Data excerpts

Lemma log_panics_iff_witness :
  buffer_inv (bus stale_world)
  ∧ log stale_world "start" "c1" "img" 1 (λ _, Some 0%Z) = None.
Proof.
  assert (Hbuf : buffer_inv (bus stale_world)).
  { split; [reflexivity|]. unfold eventsLimit. simpl. lia. }
  split; [exact Hbuf|].
  apply (log_panics_iff stale_world "start" "c1" "img" 1 (λ _, Some 0%Z) Hbuf).
  exists 4. split; [left|]. exact (proj2 (elem_of_singleton (C:=gset listener) 4 4) eq_refl).
Defined.

Lemma Log_then_log_witness :
  ∃ g w' tr t,
    Log fresh_world (sample_job ["die"; "c1"; "img"] "" 0 0 sound_output)
    = (fresh_world, None, Some g)
    ∧ run_goroutine one_record g 9 (λ _, None) = Some (w', tr, t)
    ∧ last (events (bus w')) = Some (sample_event "die" "c1" "img" 9).
Proof.
  destruct (Log_then_log fresh_world one_record
              (sample_job ["die"; "c1"; "img"] "" 0 0 sound_output)
              "die" "c1" "img" 9 (λ _, None) eq_refl one_record_reachable)
    as (g & w' & tr & t & HLog & Hrun & Hlast & _).
  exists g, w', tr, t. split; [exact HLog|]. split; [exact Hrun|exact Hlast].
Defined.
(** [pattern.match(input)]: anchored at the start, the groups of the first
    match found. *)
Definition rmatch (r : regex) (input : string) : option groups :=
  exec input r input [] (fun _ g => Some g).

Fixpoint cat (rs : list regex) : regex :=
  match rs with
  | [] => Lit ""
  | [r] => r
  | r :: rs' => Seq r (cat rs')
  end.

End Re.

(** ** Exceptions and the script monad *)

Inductive exn : Type :=
| FileNotFoundError (file : string)
| SystemExit (msg : string)
| AttributeError
| TypeError
| ValueError
| UnicodeDecodeError
| PermissionError (file : string)
| RecursionError.

(** The exceptions that [except OSError] catches. *)
Definition is_oserror (e : exn) : bool :=
  match e with
  | FileNotFoundError _ | PermissionError _ => true
  | _ => false
  end.

Inductive result (A : Type) : Type :=
| Ok (a : A)
| Raise (e : exn).
Arguments Ok {A} a.
Arguments Raise {A} e.

(** ** [archive/pip-cleanup-versions.py] *)

Module Cleanup.
Import Re.

Definition keep_versions : nat := 3.

(** [^(.+?)-(\d+\.\d+\.\d+.*?)-(cp\d+|py\d+|py2\.py3)-.+\.whl$] *)
Definition wheel_pattern : regex :=
  cat [ Bol; Group 1 (PlusLazy Dot); Lit "-";
        Group 2 (cat [Plus Digit; Lit "."; Plus Digit; Lit "."; Plus Digit;
                      StarLazy Dot]);
        Lit "-";
        Group 3 (Alt (Seq (Lit "cp") (Plus Digit))
                     (Alt (Seq (Lit "py") (Plus Digit)) (Lit "py2.py3")));
        Lit "-"; Plus Dot; Lit ".whl"; Eol ].

(** [^(.+?)-(\d+\.\d+\.\d+.*?)\.(tar\.gz|tar\.bz2|zip)$] *)
Definition sdist_pattern : regex :=
  cat [ Bol; Group 1 (PlusLazy Dot); Lit "-";
        Group 2 (cat [Plus Digit; Lit "."; Plus Digit; Lit "."; Plus Digit;
                      StarLazy Dot]);
        Lit ".";
        Group 3 (Alt (Lit "tar.gz") (Alt (Lit "tar.bz2") (Lit "zip")));
        Eol ].

(** The mirror directory: the names of its entries, in the order the
    operating system lists them; those of them that cannot be deleted (a
    directory, which the globs select like a file, a read-only file, a file
    in use); and what the script has printed. *)
Record state : Type := {
  listing : list string;
  undeletable : list string;
  stdout : list string
}.

Definition M (A : Type) : Type := state -> result (A * state).

Global Instance M_ret : MRet M := fun A a st => Ok (a, st).

Global Instance M_bind : MBind M :=
  fun A B f m st =>
    match m st with
    | Ok (a, st') => f a st'
    | Raise e => Raise e
    end.

Fixpoint for_each {X} (xs : list X) (body : X -> M unit) : M unit :=
  match xs with
  | [] => mret tt
  | x :: xs' => _ ← body x; for_each xs' body
  end.

Definition print (line : string) : M unit :=
  fun st => Ok (tt, {| listing := listing st;
                       undeletable := undeletable st;
                       stdout := stdout st ++ [line] |}).

Definition string_in (x : string) (l : list string) : bool :=
  existsb (String.eqb x) l.

(** [file_path.unlink()]: a missing entry raises, and so does, on Windows,
    one that cannot be deleted; nothing in the script catches either. *)
Definition unlink (file : string) : M unit :=
  fun st =>
    if string_in file (listing st)
    then
      if string_in file (undeletable st) then Raise (PermissionError file)
      else Ok (tt, {| listing := filter (fun f => negb (String.eqb f file))
                                        (listing st);
                      undeletable := undeletable st;
                      stdout := stdout st |})
    else Raise (FileNotFoundError file).

(** The names a pattern ['*' + suffix] selects; the mirror lives on Windows,
    where globbing ignores letter case. *)
Definition globbed (suffix : string) (dir : list string) : list string :=
  filter (fun name => Py.endswith suffix (Py.lower name)) dir.

(** [packages_dir.glob('*' + suffix)] *)
Definition glob (suffix : string) : M (list string) :=
  fun st => Ok (globbed suffix (listing st), st).

(** [d[k].append(v)] on a [defaultdict(list)]; the keys keep the order of
    their first insertion. *)
Fixpoint dict_append {K V : Type} `{EqDecision K} (k : K) (v : V)
         (d : list (K * list V)) : list (K * list V) :=
  match d with
  | [] => [(k, [v])]
  | (k', vs) :: d' =>
      if decide (k' = k) then (k', vs ++ [v]) :: d'
      else (k', vs) :: dict_append k v d'
  end.

(** An entry of a retention group: (version, file). *)
Definition entry : Type := string * string.

(** The three groups of a match. *)
Definition match_groups (r : regex) (name : string)
  : option (string * string * string) :=
  match rmatch r name with
  | Some m =>
      match group 1 m, group 2 m, group 3 m with
      | Some a, Some b, Some c => Some (a, b, c)
      | _, _, _ => None
      end
  | None => None
  end.

Definition add_wheel (packages : list ((string * string) * list entry))
           (file : string) : list ((string * string) * list entry) :=
  match match_groups wheel_pattern file with
  | Some (pkg_name, pkg_version, py_version) =>
      dict_append (pkg_name, py_version) (pkg_version, file) packages
  | None => packages
  end.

Problem statement
Lines with "body" in the records: how many are there? Give only the number.

Completed exercise
2